Very good, thank you.
Posted by Lawrence Auster at January 02, 2005 05:27 PM | Send
And get this. Not only is the Crucifixion the most unfair thing (since Jesus is the highest man and he’s suffering the lowest most horrible death, and since he is sinless but is receiving the punishment of all sin), but
JESUS VOLUNTEERED FOR AND DELIBERATELY UNDERTOOK THAT DEATH.
Now why would he choose such an “unfair” death for himself?
HE CHOSE IT IN ORDER TO OVERCOME ALL THE UNFAIRNESS, CRUELTY, INJUSTICE, AND MEANINGLESS SUFFERING THAT ARE INHERENT IN THIS WORLD.
By voluntarily undergoing that death (not only undergoing it with all its fear and horror, but orchestrating it from first to last), by going through what he went through perfectly, always following and pleasing the Father, he showed all men how to live and die in this world. He was showing that the only real resolution to the unfairness and senseless cruelty and conflicts of this world is found through living according to the will of God, which we are invited to do by and through Christ, the Reconciler of all conflicts.

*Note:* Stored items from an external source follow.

Lemma row_out_unmatched rs l : left_ok node l = false -> row_out node rs l = alone node l.
Proof.
  intros Hl. unfold row_out. rewrite (filter_none _ rs); [done|]. intros r _. unfold joins. by rewrite Hl, andb_false_r.
Qed.

Lemma joinFields_ok lf rf : (lw <= length lf)%nat -> (rw <= length rf)%nat ->
  exists fs, joinFields lf rf (jn_Cols node) = Ok fs.
Proof.
  intros Hl Hr. unfold joinFields. pose proof (wf_cols _ _ _ WF) as HC.
  induction HC as [|z cols [Hz Hz0] _ IH]; [by eexists|]. destruct IH as [fs IH]. cbn.
  assert (exists f, (if z <? 0 then at_int lf (- z - 1) else at_int rf (z - 1)) = Ok f) as [f ->].
  { destruct (Z.ltb_spec z 0); unfold at_int; rewrite (proj2 (Z.ltb_ge _ _)) by lia.
    - destruct (lookup_lt_is_Some_2 lf (Z.to_nat (- z - 1))) as [f ->]; [lia|by eexists].
    - destruct (lookup_lt_is_Some_2 rf (Z.to_nat (z - 1))) as [f ->]; [lia|by eexists]. }
  cbn. rewrite IH. by eexists.
Qed.

(** The two appending steps of a left row are one. *)
Lemma nest_step l rr out : wide lw l -> Forall (wide rw) rr ->
  (let? out := nestRows node maxrow l rr out in
   match rr with [] => concatLeftAndNil [l] node out maxrow | _ => Ok out end) =
  push_all maxrow out (nest_out rr l).
Proof.
  intros Hl Hr. rewrite nestRows_ok by done. destruct rr as [|r rr].
  - cbn [List.filter fmap list_fmap]. unfold push_all at 1. cbn [res_fold res_bind].
    rewrite (concatLeftAndNil_ok lw rw) by (try done; by constructor). cbn. by rewrite app_nil_r.
  - unfold nest_out. destruct (push_all maxrow out _); done.
Qed.

(** ** The loop *)

Section Loop.
Context (right : PlanEngine S) (bindVars : Vars) (lfields : list Field) (ls rs : list Row).
Context (Hlf : (lw <= length lfields)%nat) (Wl : Forall (wide lw) ls) (Wr : Forall (wide rw) rs).

(** The right side evaluates the join conditions: given the variables of a left
    row it returns, in some order, the right rows that join it. *)
Definition right_answers : Prop := forall l want s, l ∈ ls -> left_ok node l = true ->
  exists rres s', pe_execBindVars right (combineVars bindVars (row_vars l)) want s = (Ok rres, s') /\
    qr_Rows rres ≡ₚ List.filter (joins node l) rs /\ (rw <= length (qr_Fields rres))%nat.

(** What the loop returns, given what appending [rows] gives. *)
Definition nest_result (r : res (Result * Vars * bool)) (o : res Result) : Prop :=
  match o with
  | Ok o => exists f jv w, r = Ok (set_fields f o, jv, w)
  | Err e => r = Err e
  | Panic _ => False
  end.

Lemma nest_result_app r out f rows1 rows2 o1 :
  push_all maxrow (set_fields f out) rows1 = Ok o1 ->
  nest_result r (push_all maxrow o1 rows2) -> nest_result r (push_all maxrow out (rows1 ++ rows2)).
Proof.
  rewrite push_all_fields, push_all_app. destruct (push_all maxrow out rows1) as [o|e|p]; [|done..].
  cbn [res_bind]. intros [= <-]. rewrite push_all_fields. destruct (push_all maxrow o rows2); [|done..].
  intros (f' & jv & w & ->). by exists f', jv, w.
Qed.

Lemma push_all_no_panic out rows p : push_all maxrow out rows <> Panic p.
Proof. rewrite push_all_spec. by case_decide. Qed.

Lemma nest_result_stop f out rows1 rows2 e :
  push_all maxrow (set_fields f out) rows1 = Err e -> nest_result (Err e) (push_all maxrow out (rows1 ++ rows2)).
Proof.
  rewrite push_all_fields, push_all_app. destruct (push_all maxrow out rows1) as [o|e'|p]; [done| |done].
  by intros [= ->].
Qed.

Lemma set_fields_id out : set_fields (qr_Fields out) out = out.
Proof. by destruct out. Qed.

Lemma nestLoop_ok (HA : right_answers) lrows : forall out jv want s,
  (forall l, l ∈ lrows -> l ∈ ls) -> only_vars jv ->
  exists rows r s', rows ≡ₚ join_out node lrows rs /\
    nestLoop right node maxrow lfields bindVars lrows out jv want s = (r, s') /\
    nest_result r (push_all maxrow out rows).
Proof.
  induction lrows as [|l lrows IH]; intros out jv want s Hsub Hjv.
  { exists [], (Ok (out, jv, want)), s. split; [done|]. split; [done|]. exists (qr_Fields out), jv, want.
    by rewrite set_fields_id. }
  assert (l ∈ ls) as Hl by (apply Hsub; by left). assert (wide lw l) as Hw by (by eapply Forall_forall in Wl).
  assert (forall x, x ∈ lrows -> x ∈ ls) as Hsub' by (intros; apply Hsub; by right).
  cbn [nestLoop]. rewrite (all_cols_ok _ _ _ _ Hw (wf_ltmp _ _ _ WF)). fold (left_ok node l).
  unfold bind at 1, lift_res at 1. destruct (left_ok node l) eqn:Hlo.
  - rewrite (setVars_ok l jv Hw Hjv). unfold bind at 1, lift_res at 1.
    destruct (HA l want s Hl Hlo) as (rres & s1 & E1 & HP & Hrf). unfold bind at 1. rewrite E1.
    destruct (joinFields_ok lfields (qr_Fields rres) Hlf Hrf) as [fs Hfs].
    assert (exists f, (if want then joinFields lfields (qr_Fields rres) (jn_Cols node) else Ok (qr_Fields out)) = Ok f)
      as [f ->] by (destruct want; by eexists).
    unfold bind at 1, lift_res at 1.
    assert (Forall (wide rw) (qr_Rows rres)) as Hwr.
    { rewrite HP. apply Forall_forall. intros x Hx. apply list_elem_of_In, filter_In in Hx as [Hx _].
      eapply Forall_forall in Wr; [exact Wr|]. by apply list_elem_of_In. }
    pose proof (nest_step l (qr_Rows rres) (set_fields f out) Hw Hwr) as Hstep.
    pose proof (nest_out_perm _ _ _ HP) as HPo.
    destruct (nestRows node maxrow l (qr_Rows rres) (set_fields f out)) as [o1|e|p] eqn:En; cbn [res_bind] in Hstep.
    + unfold bind at 1, lift_res at 1. unfold bind at 1, lift_res at 1. rewrite Hstep.
      destruct (push_all maxrow (set_fields f out) (nest_out (qr_Rows rres) l)) as [o2|e|p] eqn:Eo.
      * destruct (IH o2 (row_vars l) false s1 Hsub' (row_vars_only l)) as (rows & r & s' & HPr & E & HR).
        exists (nest_out (qr_Rows rres) l ++ rows)%list, r, s'. split; [|split; [exact E|by eapply nest_result_app]].
        unfold join_out. rewrite bind_cons. by rewrite HPo, HPr.
      * exists (nest_out (qr_Rows rres) l ++ join_out node lrows rs)%list, (Err e), s1.
        split; [|split; [done|by eapply nest_result_stop]]. unfold join_out. by rewrite bind_cons, HPo.
      * by apply push_all_no_panic in Eo.
    + exists (nest_out (qr_Rows rres) l ++ join_out node lrows rs)%list, (Err e), s1.
      split; [unfold join_out; by rewrite bind_cons, HPo|]. split; [done|]. by eapply nest_result_stop.
    + symmetry in Hstep. by apply push_all_no_panic in Hstep.
  - rewrite (concatLeftAndNil_ok lw rw) by (try done; by constructor).
    assert ([l] ≫= alone node = alone node l) as -> by (cbn; by rewrite app_nil_r).
    unfold bind at 1, lift_res at 1.
    assert (join_out node (l :: lrows) rs = (alone node l ++ join_out node lrows rs)%list) as ->
      by (unfold join_out; by rewrite bind_cons, row_out_unmatched).
    rewrite <- (set_fields_id out). destruct (push_all maxrow (set_fields _ out) (alone node l)) as [o1|e|p] eqn:Eo.
    + destruct (IH o1 jv want s Hsub' Hjv) as (rows & r & s' & HPr & E & HR).
      exists (alone node l ++ rows)%list, r, s'. split; [by rewrite HPr|]. split; [exact E|].
      rewrite set_fields_id. by eapply nest_result_app.
    + exists (alone node l ++ join_out node lrows rs)%list, (Err e), s. split; [done|]. split; [done|].
      rewrite set_fields_id. by eapply nest_result_stop.
    + by apply push_all_no_panic in Eo.
Qed.
(** ** Routing *)

Section Routing.
Context `{HL : HashLib} `{PR : PtrRange}.
Variables (db t shardkey : string) (r : Router) (p : Partition.t) (key : SQLVal) (home : Segment).
Variable row : RowSem.
Hypothesis HP : table_part r db t p.
Hypothesis HW : wf_part p.
Hypothesis HS : stored p key home.
(** The literals of the clause, and those of [L] that the row's key is equal to. *)
Variable L : list SQLVal.
Hypothesis Hroute : forall c v, v ∈ L -> nameMatch (ECol c) t shardkey = true ->
  rs_eq row (ECol c) (EVal v) = Some true -> v = key.

Lemma collect_home i idxs segs :
  collect p idxs [] = Ok segs -> i ∈ idxs -> Partition.GetSegment p i = Ok home -> home ∈ segs.
Proof using HW HS.
  intros E Hi Hg. destruct (collect_ok _ _ _ _ E) as (_ & H2 & _ & H4); [constructor|].
  destruct (H4 _ Hi) as (seg & Hs & (x & Hr & Hx)%list_elem_of_fmap).
  rewrite Hg in Hs. injection Hs as <-. destruct HS as [Hm _].
  destruct (H2 _ Hx) as [[]%elem_of_nil|(j & _ & Hj)].
  destruct (wp_range _ HW _ Hm) as [rg Hrg].
  destruct (wp_get _ HW _ _ Hj) as [Hj'| ->]; [|by rewrite Hrg in Hr].
  by rewrite (wp_inj _ HW home x Hm Hj' Hr).
Qed.

Lemma in_indexes_spec vals : forall acc out,
  in_indexes db t r vals acc = Ok (Some out) ->
  (forall x, x ∈ acc -> x ∈ out) /\
  (forall e, e ∈ vals -> exists v i, e = EVal v /\ GetIndex r db t v = Ok i /\ i ∈ out).
Proof.
  induction vals as [|e vals IH]; intros acc out; cbn [in_indexes].
  { intros [= <-]. split; [done|]. by intros ? ?%elem_of_nil. }
  destruct e; try done. intros (i & Hi & E)%res_bind_ok_inv.
  destruct (IH _ _ E) as [H1 H2]. split.
  - intros x Hx. apply H1. set_solver.
  - intros e [->|He]%elem_of_cons; [|by apply H2]. exists v, i. split_and!; [done..|]. apply H1. set_solver.
Qed.

Lemma filter_route_home f segs :
  satisfied row (normalize f) -> (forall v, v ∈ key_lits t shardkey (normalize f) -> v ∈ L) -> filter_route db t shardkey r f = Some (Ok segs) -> home ∈ segs.
Proof using HP HW HS Hroute.
  unfold satisfied, filter_route. destruct (normalize f) as [| | | |op l rt esc| | | | | | | | | | | | | | | | | | | | | |];
    try done. cbn [holds key_lits].
  destruct (String.eqb op EqualStr).
  { intros Hh HL'. destruct (nameMatch l t shardkey) eqn:Hn; [|done]. destruct rt; try done.
    destruct l; try done. intros [= E]. rewrite (table_part_Lookup _ _ _ p) in E by done.
    assert (v = key) as -> by (eapply Hroute; [|done..]; apply HL'; cbn in Hn |- *; rewrite Hn; by left).
    destruct (Lookup_home p key key home HS) as (segs' & E' & Hm); [done|].
    rewrite E in E'. by injection E' as ->. }
  destruct (String.eqb op InStr); [|done]. intros Hh HL'.
  destruct (nameMatch l t shardkey) eqn:Hn; [|done]. destruct rt; try done. intros [= E].
  destruct l; try done. apply any3_true, list_elem_of_fmap in Hh as (e & He & Hin).
  apply res_bind_ok_inv in E as (o & Ei & E). pose proof HS as (Hm & i & Hi & Hg).
  destruct o as [idxs|].
  - destruct (in_indexes_spec _ _ _ Ei) as [_ H2]. destruct (H2 _ Hin) as (v & j & -> & Hj & Hjo).
    assert (v = key) as -> by (eapply Hroute; [|done..]; apply HL'; unfold lits; apply list_elem_of_omap; by exists (EVal v)).
    rewrite (table_part_GetIndex _ _ _ p), Hi in Hj by done. injection Hj as <-.
    rewrite (table_part_GetSegments _ _ _ p) in E by done. destruct idxs; [set_solver|].
    by eapply collect_home.
  - unfold lookup_all in E. rewrite (table_part_Lookup _ _ _ p), Lookup_all in E by done.
    by injection E as <-.
Qed.

Lemma LookupFromWhere_home e segs :
  satisfied row e -> (forall v, v ∈ key_lits t shardkey e -> v ∈ L) -> LookupFromWhere db t shardkey r (Some e) = Ok segs -> home ∈ segs.
Proof using HP HW HS Hroute.
  intros He HL'. cbn.
  assert (lookup_all db t r = Ok segs -> home ∈ segs) as Hall.
  { unfold lookup_all. rewrite (table_part_Lookup _ _ _ p), Lookup_all by done.
    intros [= <-]. by destruct HS. }
  destruct (String.eqb shardkey ""); [done|].
  assert (forall f, f ∈ splitAndExpression [] e -> satisfied row (normalize f) /\ forall v, v ∈ key_lits t shardkey (normalize f) -> v ∈ L) as Hf.
  { intros f Hin. split; [by eapply filter_holds; [apply rs_sym|apply rs_col|..]|]. intros v Hv%key_lits_normalize.
    destruct (key_lits_splitAnd t shardkey e [] f Hin) as [[]%elem_of_nil|Hsub]. auto. }
  revert Hf. induction (splitAndExpression [] e) as [|f fs IH]; [done|]. intros Hf. cbn [first_route].
  destruct (filter_route db t shardkey r f) as [x|] eqn:E.
  - intros ->. eapply filter_route_home; [apply Hf; by left..|done].
  - apply IH. intros g Hg. apply Hf. by right.
Qed.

So, a terrible unfairness or unequal treatment mandated by God—which is the very thing that my other correspondent regards as so outrageous that for her that it disproves the existence of God—is what Jesus voluntarily chose to take upon himself. Instead of recoiling from such unfair, inequitable treatment, he lovingly embraced it, and so transformed it. (There’s a beautiful verse from one of the Holy Saturday hymns, referring to the Cross as the “Holy Tree,” that says something like this.)
This also shows, as you point out, that meaningless horror can only be made meaningful when man is living in relation to God, because this world, in and of itself, is ultimately senseless and unfair.
So, as you said, far from horrible meaningless disasters convincing people that there is no God, they can and should draw people closer to God.